Toleransi meski terlihat tidak gagah sebagaimana kemutlakan akan tetapi toleransi sebenarnya adalah kenyataan. Coba bila pencernaan anda tidak memiliki toleransi, setiap bahan kimia yang masuk tubuh akan meracuni organ dalam anda. Dengan toleransi sistem akan tetap bekerja, bahkan sistem yang baik memiliki toleransi yang sangat bagus.
Toleransi memang memiliki batas-batasnya tersendiri sehingga membawa harmoni dalam realita (kehidupan)
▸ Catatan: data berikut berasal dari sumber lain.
(** * AsyncArray: a dual-residency temporary buffer

    Shallow embedding of [Src/Base/AMReX_GpuAsyncArray.H] (class
    [amrex::Gpu::AsyncArray<T>]).  The class keeps two raw pointers,
    [d_data] (a block of [The_Arena()]) and [h_data] (a block of
    [The_Pinned_Arena()]); everything else it does goes through the
    arenas, the GPU stream and the launch-region flag, which are
    threaded here as an explicit [World]. *)

From Stdlib Require Import NArith Lia.
From stdpp Require Import base numbers list gmap.

Local Open Scope N_scope.

(** ** Build configuration *)

(** The preprocessor symbols the header branches on.  [AMREX_USE_GPU]
    is defined exactly when one of the accelerator back ends is. *)
Inductive Backend :=
| NoGpu          (* no AMREX_USE_GPU *)
| Cuda           (* AMREX_USE_CUDA *)
| Hip            (* AMREX_USE_HIP *)
| SyclHostTask   (* AMREX_USE_SYCL with AMREX_USE_CODEPLAY_HOST_TASK *)
| Sycl.          (* AMREX_USE_SYCL without host tasks *)

(** A build fixes the back end and the element type [T]; of [T] only
    [sizeof(T)] matters, its values being raw bytes. *)
Record Config := { backend : Backend; sizeofT : positive }.

Definition use_gpu (cfg : Config) : bool :=
  match backend cfg with NoGpu => false | _ => true end.

(** ** Machine data *)

Abbreviation byte := Byte.byte.

Abbreviation nullptr := 0%N (only parsing).

Definition is_null (p : N) : bool := p =? 0.

(** [std::size_t] arithmetic: [n*sizeof(T)] wraps at 64 bits. *)
Definition size_mul (n s : N) : N := (n * s) mod 2 ^ 64.

Definition nbytes (cfg : Config) (n : N) : N := size_mul n (Npos (sizeofT cfg)).

(** [memcpy(dst, src, bytes)] on the byte images of two objects. *)
Definition memcpy_bytes (dst src : list byte) (bytes : N) : list byte :=
  take (N.to_nat bytes) src ++ drop (N.to_nat bytes) dst.
(** X16: in every file written, the image entry at position k carries the
    height and width of the image that was read, and the annotation at
    position k is the 6 by 6 box [x - 3, y - 3, 6, 6] with area 36 and
    iscrowd 0, where x and y are the values that the input annotations
    hold for that image's file name. *)
Theorem X16_coco_box_around_annotated_point
    (annotations : gmap string annotation) (image_dir output_dir : string)
    (train_ratio val_ratio : Q) :
  ∃ outputs copied,
    create_coco_structure annotations image_dir output_dir train_ratio
      val_ratio = Some (outputs, copied) ∧
    ∀ path d k im, (path, d) ∈ outputs → cd_images d !! k = Some im →
      imread_shape (OsPath.join image_dir (im_file_name im))
        = Some (im_height im, im_width im) ∧
      ∃ an ann x y,
        cd_annotations d !! k = Some an ∧
        annotations !! im_file_name im = Some ann ∧
        a_x ann = Some x ∧ a_y ann = Some y ∧
        an_bbox an = ((x - 3)%Q, (y - 3)%Q, 6%Q, 6%Q) ∧
        an_area an = 36%Q ∧ an_iscrowd an = 0%nat.
Proof.
  destruct (create_coco_structure_spec annotations image_dir output_dir
              train_ratio val_ratio)
    as (train & val & test & Hrun & H1 & H2 & H3).
  cbv zeta in Hrun. do 2 eexists. split; [exact Hrun|].
  assert (∀ d files k im,
            split_ok annotations image_dir d files →
            cd_images d !! k = Some im →
            imread_shape (OsPath.join image_dir (im_file_name im))
              = Some (im_height im, im_width im) ∧
            ∃ an ann x y,
              cd_annotations d !! k = Some an ∧
              annotations !! im_file_name im = Some ann ∧
              a_x ann = Some x ∧ a_y ann = Some y ∧
              an_bbox an = ((x - 3)%Q, (y - 3)%Q, 6%Q, 6%Q) ∧
              an_area an = 36%Q ∧ an_iscrowd an = 0%nat) as Hone.
  { intros d files k im (_ & _ & _ & Hr & _) Him.
    destruct (Forall2_lookup_l _ _ _ _ _ Hr Him) as (an & Han & Hrel).
    destruct Hrel
      as (_ & _ & Hcrowd & Harea & Hshape & ann & x & y & Hann & Hx & Hy & Hb).
    split; [exact Hshape|]. exists an, ann, x, y.
    apply map_lookup_filter_Some in Hann as [Hann _]. done. }
  intros path d k im Hd.
  repeat (apply elem_of_cons in Hd as [[= -> ->] | Hd]);
    [by eapply Hone..|by apply elem_of_nil in Hd].
Qed.



End WithFiles.

(** *** A concrete run *)

(** The image directory for the annotations [sample]: p4.jpg is missing
    and p2.jpg is there but cannot be decoded; the others are 640 by
    480. *)
Definition sample_exists (path : string) : bool :=
  negb (String.eqb path "imgs/p4.jpg").

Definition sample_shape (path : string) : option (Z * Z) :=
  if String.eqb path "imgs/p2.jpg" then None else Some (480, 640)%Z.

Definition sample_run
  : option (list (string * coco_data) * list (string * string)) :=
  create_coco_structure sample_exists sample_shape reverse sample
    "imgs" "out" (4 # 5) (1 # 10).


(** X16 on the same run. *)
Lemma X16_coco_box_around_annotated_point_witness :
  ∃ outputs copied,
    sample_run = Some (outputs, copied) ∧
    ∀ path d k im, (path, d) ∈ outputs → cd_images d !! k = Some im →
      sample_shape (OsPath.join "imgs" (im_file_name im))
        = Some (im_height im, im_width im) ∧
      ∃ an ann x y,
        cd_annotations d !! k = Some an ∧
        sample !! im_file_name im = Some ann ∧
        a_x ann = Some x ∧ a_y ann = Some y ∧
        an_bbox an = ((x - 3)%Q, (y - 3)%Q, 6%Q, 6%Q) ∧
        an_area an = 36%Q ∧ an_iscrowd an = 0%nat.
Proof.
  apply (X16_coco_box_around_annotated_point sample_exists sample_shape
           reverse reverse_perm sample "imgs" "out" (4 # 5) (1 # 10)).
Defined.



(** The files written on that run. *)
Example sample_run_value :
  sample_run
  = Some
      ([ ("out/top_right/annotations/instancesTopRight_train2019.json",
          CocoData [ImageInfo 0 "p5.jpg" 640 480]
            [CocoAnnotation 0 0 0 ((14 - 3)%Q, (24 - 3)%Q, 6%Q, 6%Q) 36 0]
            [(0%nat, "top_right_corner", "corner")]);
         ("out/top_right/annotations/instancesTopRight_val2019.json",
          CocoData [] [] [(0%nat, "top_right_corner", "corner")]);
         ("out/top_right/annotations/instancesTopRight_test2019.json",
          CocoData [ImageInfo 0 "p1.jpg" 640 480]
            [CocoAnnotation 0 0 0 ((10 - 3)%Q, (20 - 3)%Q, 6%Q, 6%Q) 36 0]
            [(0%nat, "top_right_corner", "corner")]) ],
       [ ("imgs/p5.jpg", "out/top_right/images/train2019/p5.jpg");
         ("imgs/p2.jpg", "out/top_right/images/train2019/p2.jpg");
         ("imgs/p1.jpg", "out/top_right/images/test2019/p1.jpg") ]).
Proof. reflexivity. Qed.

End CocoBuild.

(** ** scripts/distort_images_pil.py and scripts/distort_images_gimp.py:
    what one run saves, and the values handed to GIMP *)

Module DistortMore.

Import PyNum Distort.

Section WithPillow.

(** Whether loading, distorting and saving one input goes through; in the
    GIMP script this is [gimp_file_load] up to [gimp_file_save]. The two
    scripts choose and skip files with the same statements. *)
Variable processes : string → bool.

(** The saved list has no repetitions and never outgrows the inputs. *)
Lemma process_files_saved suffix l : ∀ st,
  (∀ out, out ∈ snd st → out ∈ fst st) → NoDup (snd st) →
  let st' := fold_left (process_file processes suffix) l st in
  (∀ out, out ∈ snd st' → out ∈ fst st') ∧ NoDup (snd st') ∧
  (length (snd st') ≤ length (snd st) + length l)%nat.
Proof.
  induction l as [|g l IH]; intros st Hin Hnd; cbn [fold_left]; cbv zeta.
  - split; [exact Hin|]. split; [exact Hnd|]. lia.
  - destruct (process_file_cases processes suffix st g)
      as [[Heq _] | (Heq & Hfresh & _)]; rewrite Heq.
    + destruct (IH st Hin Hnd) as (H1 & H2 & H3).
      split; [exact H1|]. split; [exact H2|]. cbn [length]. lia.
    + destruct (IH (fst st ∪ {[output_filename suffix g]},
                    snd st ++ [output_filename suffix g]))
        as (H1 & H2 & H3); cbn [fst snd].
      * intros out [Hout | ->%list_elem_of_singleton]%elem_of_app.
        -- apply elem_of_union_l. by apply Hin.
        -- apply elem_of_union_r. by apply elem_of_singleton.
      * apply NoDup_app. split; [exact Hnd|]. split; [|apply NoDup_singleton].
        intros out Hout ->%list_elem_of_singleton. by apply Hfresh, Hin.
      * split; [exact H1|]. split; [exact H2|].
        cbn [fst snd] in H3. rewrite length_app in H3. cbn [length] in *. lia.
Qed.

Lemma list_filter_none {A} (p : A → bool) (l : list A) :
  (∀ x, x ∈ l → p x = false) → List.filter p l = [].
Proof.
  induction l as [|x l IH]; intros Hall; cbn [List.filter]; [reflexivity|].
  rewrite (Hall x) by left. apply IH. intros y Hy. apply Hall. by right.
Qed.

(** X19: a run on a missing folder does nothing. On an existing folder it
    removes no file, and afterwards the output name of every .jpg/.jpeg
    file whose name does not contain the suffix and that can be processed
    is present in the folder; the list of files saved has no repetitions
    and at most one file per such input. *)
Theorem X19_every_processable_input_has_its_output
    (names : gset string) (suffix : string) :
  let run := distort_images processes (Some names) suffix in
  distort_images processes None suffix = (None, []) ∧
  ∃ names',
    fst run = Some names' ∧ names ⊆ names' ∧
    (∀ f, f ∈ names → is_jpg f = true → PyStr.contains suffix f = false →
          processes f = true → output_filename suffix f ∈ names') ∧
    NoDup (snd run) ∧
    (length (snd run) ≤ length (inputs names suffix))%nat.
Proof.
  cbv zeta. split; [reflexivity|]. rewrite distort_images_fold.
  cbn [fst snd]. eexists. split; [reflexivity|].
  destruct (process_files_spec processes suffix (inputs names suffix)
              (names, [])) as (Hsub & Hout & _).
  destruct (process_files_saved suffix (inputs names suffix) (names, []))
    as (_ & Hnd & Hlen); cbn [fst snd].
  { by intros out []%elem_of_nil. }
  { constructor. }
  cbn [fst snd length] in *. split; [exact Hsub|]. split.
  - intros f Hf Hjpg Hsuf Hp. apply Hout; [|exact Hp].
    by apply elem_of_inputs.
  - split; [exact Hnd|]. lia.
Qed.

(** X20: only files whose name does not contain the suffix are inputs;
    so a run on a folder in which every .jpg/.jpeg name contains the
    suffix saves nothing, and a run with the empty suffix saves nothing
    on any folder, because the empty string is contained in every
    name. *)
Theorem X20_no_input_when_names_contain_suffix
    (names : gset string) (suffix : string) :
  distort_images processes (Some names) "" = (Some names, []) ∧
  ((∀ f, f ∈ names → is_jpg f = true → PyStr.contains suffix f = true) →
   distort_images processes (Some names) suffix = (Some names, [])).
Proof.
  assert (∀ sfx,
            (∀ f, f ∈ names → is_jpg f = true →
                  PyStr.contains sfx f = true) →
            distort_images processes (Some names) sfx = (Some names, []))
    as Hgen.
  { intros sfx Hall. rewrite distort_images_fold.
    assert (inputs names sfx = []) as ->; [|reflexivity].
    apply list_filter_none. intros f Hf.
    apply Corners.elem_of_list_filter_bool in Hf as [Hf Hjpg].
    apply elem_of_elements in Hf. by rewrite Hall. }
  split; [|apply Hgen].
  apply Hgen. intros f _ _. rewrite contains_unfold. by destruct f.
Qed.

End WithPillow.

(** *** The values handed to GIMP *)

(** The arguments of the five [pdb] calls that depend on the random
    draws: contrast, saturation, exposure, the colour balance of the
    midtones and that of the highlights. *)
Record gimp_values := GimpValues {
  contrast_scaled : Z;
  saturation_scaled : Z;
  exposure_scaled : Q;
  wb_midtones : Z * Z * Z;
  wb_highlights : Z * Z * Z }.

(** Lines 79-118 of [distort_images_gimp.py], from the six draws. *)
Definition gimp_values_of
    (contrast_adjustment saturation_adjustment exposure_adjustment
       wb_red wb_green wb_blue : Q) : gimp_values :=
  let wb_red_scaled := py_int (wb_red * 100 / 30) in
  let wb_green_scaled := py_int (wb_green * 100 / 30) in
  let wb_blue_scaled := py_int (wb_blue * 100 / 30) in
  {| contrast_scaled := py_int (contrast_adjustment * 127 / 50);
     saturation_scaled := py_int (saturation_adjustment * 100 / 50);
     exposure_scaled := exposure_adjustment * 3 / 1;
     wb_midtones := (wb_red_scaled, wb_green_scaled, wb_blue_scaled);
     wb_highlights :=
       (py_int (inject_Z wb_red_scaled * (1 # 2)),
        py_int (inject_Z wb_green_scaled * (1 # 2)),
        py_int (inject_Z wb_blue_scaled * (1 # 2))) |}.

(** Truncation toward zero stays inside an interval around zero. *)
Lemma py_int_between (a b : Z) (x : Q) :
  (a <= 0)%Z → (0 <= b)%Z → (inject_Z a <= x)%Q → (x <= inject_Z b)%Q →
  (a <= py_int x <= b)%Z.
Proof.
  intros Ha Hb Hax Hxb. unfold py_int.
  destruct (Qle_bool 0 x) eqn:Hpos.
  - apply Qle_bool_iff in Hpos. split.
    + etrans; [exact Ha|]. rewrite <- (Qfloor_Z 0). by apply Qfloor_resp_le.
    + rewrite <- (Qfloor_Z b). by apply Qfloor_resp_le.
  - assert (x <= 0)%Q as Hneg.
    { apply Qlt_le_weak, Qnot_le_lt. intros H.
      apply Qle_bool_iff in H. congruence. }
    split.
    + rewrite <- (Qceiling_Z a). by apply Qceiling_resp_le.
    + etrans; [|exact Hb]. rewrite <- (Qceiling_Z 0).
      by apply Qceiling_resp_le.
Qed.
Gagasan ego kedirian yang tamak akan selalu menolak toleransi, sebab, menurutnya semua harus bagi dirinya sendiri tak boleh orang lain memiliki kenyataan dan keperluan dari realita yang akan tetap terlibat dengan sebab-akhibat. Ketika seseorang masih hidup bersama orang lain (bermasyarakat) di dunia ini dia akan selalu dalam kebutuhan akan toleransi, dengan kenyataan seseorang tidak bisa membuat makan dan pakaian secara sendirian dari menanam hingga mengolah menjadi bahan yang dia gunakan, dan orang yang mengerjakan semua itu juga memiliki hajat hidup sebagaimana dia juga memiliki hajat hidup.
Ketika seseorang mencela toleransi dengan aneka macam sebenarnya dia telah teracuni oleh konsep. Bahasan kebenaran selamanya akan-lah hanya seputar konsep, tidak akan menjadi kenyataan meski konsep kebenaran itu maujud menjadi benda sekalipun dia tetap akan bisa diupayakan untuk dimusnahkan dengan berbagai macam teknik, sebab, sisi buruk kebenaran adalah dendam. Dan dendam akan muncul karena persepsi, dan persepsi muncul karena adanya multidimensi. Sedangkan intoleransi adalah upaya membuat generalisasi secara konsep akan kenyataan multidimensi, dan itu didakwakan sebagai final dari segala konsep (kebenaran).
Memang, konsep adalah hasil ekstraksi kenyataan menjadi kalimat-kalimat tertentu hasil formulasi seseorang. Akan tetapi bagaimana bisa konsep hasil formulasi seseorang tadi akan mewakili semua realita yang berjalan karena adanya waktu, terlebih ada multidimensi juga ?. Nah, ketimpangan pada pemahaman hingga tingkat yang paling mendasar inilah yang sering memunculkan distorsi dalam kenyataan kita menjalani hidup.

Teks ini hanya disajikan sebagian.